• Saved entries:
(* ===== verification/Retention.v ===== *)
(** * Retention: snapshots and the vacuum

    Models the part of [src/storage/rocks/rocks_adapter.cc] in which readers open
    snapshots while a vacuum advances the retention boundary: the epochs a snapshot
    holds ([BeginSnapshot], [BeginSnapshotAtCached], the cache of historical epochs)
    and [FactStore::Vacuum] with its two critical sections, the boundary write
    between them and the cleanup behind them.

    A definition is one critical section of [epoch_mutex] or of the cache mutex; the
    step relation interleaves them with commits, which [publisher_mutex] keeps apart
    from a vacuum.  An epoch holds the facts of its engine snapshot.  Reference
    counts are the multiplicities of the lists of holders; how an epoch's memory is
    reclaimed is not modelled here.  The lock-free pin is one step, at the load that
    finds the epoch still current.  The preview of the checks that [BeginSnapshot] and
    [BeginSnapshotAtCached] make before they take the lock is left out: it may only
    refuse a reader, and the same checks follow under the lock.  A commit is its
    successful publication; one whose write fails publishes nothing and keeps later
    commits and vacuums out until the store is reopened. *)

From S2P Require Import Prelude Status Crc32c Wire Value Fact FactCodec CommitBatch.
From S2P Require Import Frame MetaCodec PreparedCodec GroupCommit Bloom RecentWrites.
From S2P Require Import ValidationCache Accelerators Temporal FactStore Conflict.
From S2P Require Import WriteBatch Commit Vacuum SequenceRetention.

(** ** Epochs *)

Record SnapshotEpoch := mkSnapshotEpoch {
  epoch_seq : Z;
  epoch_facts : column_family
}.

#[export] Instance SnapshotEpoch_eq_dec : EqDecision SnapshotEpoch.
Proof. solve_decision. Defined.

• TASK DIRECTIONS:
Up to and including the line with "step relation interleaves", please return the records exactly, beginning from their first line.

• COMPLETED EXERCISE:
(* ===== verification/Retention.v ===== *)
(** * Retention: snapshots and the vacuum

    Models the part of [src/storage/rocks/rocks_adapter.cc] in which readers open
    snapshots while a vacuum advances the retention boundary: the epochs a snapshot
    holds ([BeginSnapshot], [BeginSnapshotAtCached], the cache of historical epochs)
    and [FactStore::Vacuum] with its two critical sections, the boundary write
    between them and the cleanup behind them.

    A definition is one critical section of [epoch_mutex] or of the cache mutex; the
    step relation interleaves them with commits, which [publisher_mutex] keeps apart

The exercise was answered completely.